WHAT IS EXPECTED
Can you find the lines of the listing that include "Definition" and copy every one?

INPUT DATA
Definition mapOutcome {A B : Type} (f : A -> B) (m : outcome A) : outcome B :=
  match m with
  | Ok a => Ok (f a)
  | Throw => Throw
  end.

(** A state of [src/unnamed/part_001] seen as a state of a component
    with a rotation control, at rotation 0. *)
Definition asGame (s : Single.State) : Game.State :=
  {| Game.grid := Single.grid s;
     Game.history := Single.history s;
     Game.currentStep := Single.currentStep s;
     Game.currentRotation := R0 |}.

Definition asGameOp (op : Single.Op) : Game.Op :=
  match op with
  | Single.Place row col => Game.Place row col
  | Single.Undo => Game.Undo
  | Single.Redo => Game.Redo
  | Single.Reset => Game.Reset
  end.

(** The offset tables found in the source. *)
Definition fromSource (cells : Z -> Z -> Rotation -> list (Z * Z)) : Prop :=
  cells = App.getTetrominoCells
  \/ cells = App2.getTetrominoCells
  \/ cells = PuzzleGame.getTetrominoCells.

(** The anchors whose shape lies on the board of side [n], for the
    table of the first component of [src/src/App.tsx]: rotations 0 and
    180 need a row below and a column on either side, rotations 90 and
    270 a row above and below and a column on one side. *)
Definition shapeOnBoard (n row col : Z) (rotation : Rotation) : Prop :=
  match rotation with
  | R0 | R180 => 0 <= row /\ row + 1 < n /\ 1 <= col /\ col + 1 < n
  | R90 => 1 <= row /\ row + 1 < n /\ 1 <= col /\ col < n
  | R270 => 1 <= row /\ row + 1 < n /\ 0 <= col /\ col + 1 < n
  end.

(** [undo], [n] times in a row. *)
Fixpoint undoTimes (n : nat) (s : Game.State) : outcome Game.State :=
  match n with
  | O => Ok s
  | S n' => s' <-- Game.undo s ;; undoTimes n' s'
  end.

(** The state after three placements in the first component of
    [src/src/App.tsx]: rotation 0 at anchors (0, 1), (0, 4) and (2, 1). *)
Definition afterThreePlaces : Game.State :=
  match (s1 <-- App.placeTetromino App.init 0 1 ;;
         s2 <-- App.placeTetromino s1 0 4 ;;
         App.placeTetromino s2 2 1) with
  | Ok s => s
  | Throw => App.init
  end.

(** ** Arrays: basic facts *)

Section ArrayFacts.

Context {A : Type}.
Implicit Types (l : list A) (i : Z).

Lemma index_Some l i x : index l i = Some x -> 0 <= i < len l.
Proof.
  unfold index, len. destruct (Z.ltb_spec i 0) as [Hlt|Hge]; [done|].
  intros H%lookup_lt_Some. lia.
Qed.

Lemma index_is_Some l i : 0 <= i < len l -> is_Some (index l i).
Proof.
  unfold index, len. intros [H0 H1].
  destruct (Z.ltb_spec i 0); [lia|].
  apply lookup_lt_is_Some. lia.
Qed.

Lemma index_None l i : index l i = None -> i < 0 \/ len l <= i.
Proof.
  unfold index, len. destruct (Z.ltb_spec i 0) as [Hlt|Hge]; [auto|].
  intros H%lookup_ge_None. lia.
Qed.

Lemma index_elem_of l i x : index l i = Some x -> x ∈ l.
Proof.
  unfold index. destruct (i <? 0); [done|]. apply list_elem_of_lookup_2.
Qed.

Lemma index_insert_eq l i x :
  0 <= i < len l -> index (<[Z.to_nat i := x]> l) i = Some x.
Proof.
  unfold index, len. intros [H0 H1].
  destruct (Z.ltb_spec i 0); [lia|].
  apply list_lookup_insert_eq. lia.
Qed.

Lemma index_insert_ne l i j x :
  0 <= i -> i <> j -> index (<[Z.to_nat i := x]> l) j = index l j.
Proof.
  unfold index. intros H0 Hne.
  destruct (Z.ltb_spec j 0); [done|].
  apply list_lookup_insert_ne. lia.
Qed.

Lemma len_insert l (n : nat) x : len (<[n := x]> l) = len l.
Proof. unfold len. by rewrite length_insert. Qed.

Lemma len_nonneg l : 0 <= len l.
Proof. unfold len. lia. Qed.

Lemma len_app l1 l2 : len (l1 ++ l2) = len l1 + len l2.
Proof. unfold len. rewrite length_app. lia. Qed.

(** [slice(0, i + 1)] keeps the elements up to and including index [i]. *)
Lemma len_slice0 l i : 0 <= i < len l -> len (slice0 l (i + 1)) = i + 1.
Proof.
  unfold slice0, len. intros [H0 H1].
  destruct (Z.ltb_spec (i + 1) 0); [lia|].
  rewrite length_take. lia.
Qed.

Lemma index_slice0 l i j :
  0 <= j <= i -> index (slice0 l (i + 1)) j = index l j.
Proof.
  unfold slice0, index. intros [H0 H1].
  destruct (Z.ltb_spec (i + 1) 0); [lia|].
  destruct (Z.ltb_spec j 0); [lia|].
  apply lookup_take_lt. lia.
Qed.

Lemma index_app_l l1 l2 i : i < len l1 -> index (l1 ++ l2) i = index l1 i.
Proof.
  unfold index, len. intros H.
  destruct (Z.ltb_spec i 0); [done|].
  apply lookup_app_l. lia.
Qed.

Lemma index_app_last l x : index (l ++ [x]) (len l) = Some x.
Proof.
  unfold index, len.
  destruct (Z.ltb_spec (Z.of_nat (length l)) 0); [lia|].
  rewrite Nat2Z.id. apply list_lookup_middle. done.
Qed.

End ArrayFacts.

(** ** Traced evaluation: basic facts *)

Lemma result_bind {A B : Type} (m : Traced A) (f : A -> Traced B) :
  result (bind m f)
  = match result m with Ok a => result (f a) | Throw => Throw end.
Proof. destruct m as [t [a|]]; simpl; [|done]. by destruct (f a). Qed.

Lemma reads_bind {A B : Type} (m : Traced A) (f : A -> Traced B) :
  reads (bind m f)
  = reads m ++ match result m with Ok a => reads (f a) | Throw => [] end.
Proof.
  destruct m as [t [a|]]; simpl; [|by rewrite app_nil_r].
  by destruct (f a).
Qed.

Lemma result_andAlso (a b : Traced bool) :
  result (a &&& b)
  = match result a with
    | Ok true => result b
    | Ok false => Ok false
    | Throw => Throw
    end.
Proof. unfold andAlso. rewrite result_bind. by destruct (result a) as [[]|]. Qed.

Lemma reads_andAlso (a b : Traced bool) :
  reads (a &&& b)
  = reads a ++ match result a with Ok true => reads b | _ => [] end.
Proof. unfold andAlso. rewrite reads_bind. by destruct (result a) as [[]|]. Qed.

Lemma result_notCell g r c :
  result (notCell g r c)
  = match index g r with
    | Some row => Ok (isFalsy (index row c))
    | None => Throw
    end.
Proof. unfold notCell, readCell. rewrite result_bind. simpl. by destruct (index g r). Qed.

Lemma reads_notCell g r c : reads (notCell g r c) = [(r, c)].
Proof. unfold notCell, readCell. rewrite reads_bind. simpl. by destruct (index g r). Qed.

Lemma result_every p cells :
  result (every p cells)
  = match cells with
    | [] => Ok true
    | x :: rest =>
        match result (p x) with
        | Ok true => result (every p rest)
        | Ok false => Ok false
        | Throw => Throw
        end
    end.
Proof.
  destruct cells as [|x rest]; [done|]. simpl. rewrite result_bind.
  by destruct (result (p x)) as [[]|].
Qed.

(** ** Well-formed boards: basic facts *)

Lemma wfGrid_row n g r row : wfGrid n g -> index g r = Some row -> len row = n.
Proof.
  intros [_ Hrows] Hr. apply index_elem_of in Hr.
  by eapply (proj1 (Forall_forall _ _) Hrows) in Hr.
Qed.

Lemma wfGrid_cellAt n g r c :
  wfGrid n g -> 0 <= r < n -> 0 <= c < n -> is_Some (cellAt g r c).
Proof.
  intros Hwf Hr Hc. unfold cellAt.
  destruct (index_is_Some g r) as [row Hrow]; [destruct Hwf; lia|].
  rewrite Hrow. apply index_is_Some.
  by rewrite (wfGrid_row _ _ _ _ Hwf Hrow).
Qed.

Lemma wfGrid_emptyGrid n : 0 <= n -> wfGrid n (emptyGrid n).
Proof.
  intros Hn. unfold wfGrid, emptyGrid, len. rewrite length_replicate.
  split; [lia|]. apply Forall_replicate. rewrite length_replicate. lia.
Qed.

Lemma cellAt_emptyGrid n r c :
  0 <= r < n -> 0 <= c < n -> cellAt (emptyGrid n) r c = Some Empty.
Proof.
  intros Hr Hc. unfold cellAt, emptyGrid, index.
  destruct (Z.ltb_spec r 0); [lia|].
  rewrite lookup_replicate_2; [|lia].
  destruct (Z.ltb_spec c 0); [lia|].
  rewrite lookup_replicate_2; [done|lia].
Qed.

(** ** The placement validator *)

Lemma result_ret {A : Type} (a : A) : result (ret a) = Ok a.
Proof. done. Qed.

Lemma isFalsy_Some x : isFalsy (Some x) = true <-> x = Empty.
Proof. by destruct x. Qed.

(** On a well-formed board, [!grid[r][c]] at a position of the board
    does not throw and tells whether the cell is [Empty]. *)
Lemma notCell_wf n g r c :
  wfGrid n g -> 0 <= r < n -> 0 <= c < n ->
  exists b, result (notCell g r c) = Ok b
            /\ (b = true <-> cellAt g r c = Some Empty).
Proof.
  intros Hwf Hr Hc. rewrite result_notCell. unfold cellAt.
  destruct (index_is_Some g r) as [row Hrow]; [destruct Hwf; lia|].
  rewrite Hrow.
  destruct (index_is_Some row c) as [x Hx];
    [by rewrite (wfGrid_row _ _ _ _ Hwf Hrow)|].
  rewrite Hx. eexists; split; [done|].
  rewrite isFalsy_Some. split; congruence.
Qed.

Lemma cellFree_spec size g rc :
  wfGrid size g ->
  exists b, result (Game.cellFree size g rc) = Ok b
            /\ (b = true <-> fits size g rc).
Proof.
  intros Hwf. destruct rc as [r c]. unfold Game.cellFree, fits. simpl.
  rewrite !result_andAlso, !result_ret.
  destruct (Z.leb_spec 0 r) as [Ha|Ha];
    [|exists false; split; [done|]; split; [done|lia]].
  destruct (Z.ltb_spec r size) as [Hb|Hb];
    [|exists false; split; [done|]; split; [done|lia]].
  destruct (Z.leb_spec 0 c) as [Hc|Hc];
    [|exists false; split; [done|]; split; [done|lia]].
  destruct (Z.ltb_spec c size) as [Hd|Hd];
    [|exists false; split; [done|]; split; [done|lia]].
  destruct (notCell_wf size g r c) as (b & Hres & Hiff); [done|lia|lia|].
  exists b. split; [done|]. rewrite Hiff. intuition lia.
Qed.

Lemma every_spec (p : Z * Z -> Traced bool) (P : Z * Z -> Prop) cells :
  (forall x, exists b, result (p x) = Ok b /\ (b = true <-> P x)) ->
  exists b, result (every p cells) = Ok b /\ (b = true <-> Forall P cells).
Proof.
  intros Hp. induction cells as [|x rest IH]; rewrite result_every.
  - exists true. split; [done|]. split; [constructor|done].
  - destruct (Hp x) as (b & -> & Hb). destruct b.
    + destruct IH as (b' & Hb' & Hiff). exists b'. split; [done|].
      rewrite Hiff, Forall_cons. intuition.
    + exists false. split; [done|]. rewrite Forall_cons.
      split; [done|]. intros [HP _]. by apply Hb in HP.
Qed.

Lemma Game_isValidPlacement_spec size cells g row col rotation :
  wfGrid size g ->
  exists b, result (Game.isValidPlacement size cells g row col rotation) = Ok b
            /\ (b = true <-> Forall (fits size g) (cells row col rotation)).
Proof.
  intros Hwf. unfold Game.isValidPlacement.
  apply every_spec. intros rc. by apply cellFree_spec.
Qed.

RESPONSE TO THE TASK
Definition mapOutcome {A B : Type} (f : A -> B) (m : outcome A) : outcome B :=
Definition asGame (s : Single.State) : Game.State :=
Definition asGameOp (op : Single.Op) : Game.Op :=
Definition fromSource (cells : Z -> Z -> Rotation -> list (Z * Z)) : Prop :=
Definition shapeOnBoard (n row col : Z) (rotation : Rotation) : Prop :=
Definition afterThreePlaces : Game.State :=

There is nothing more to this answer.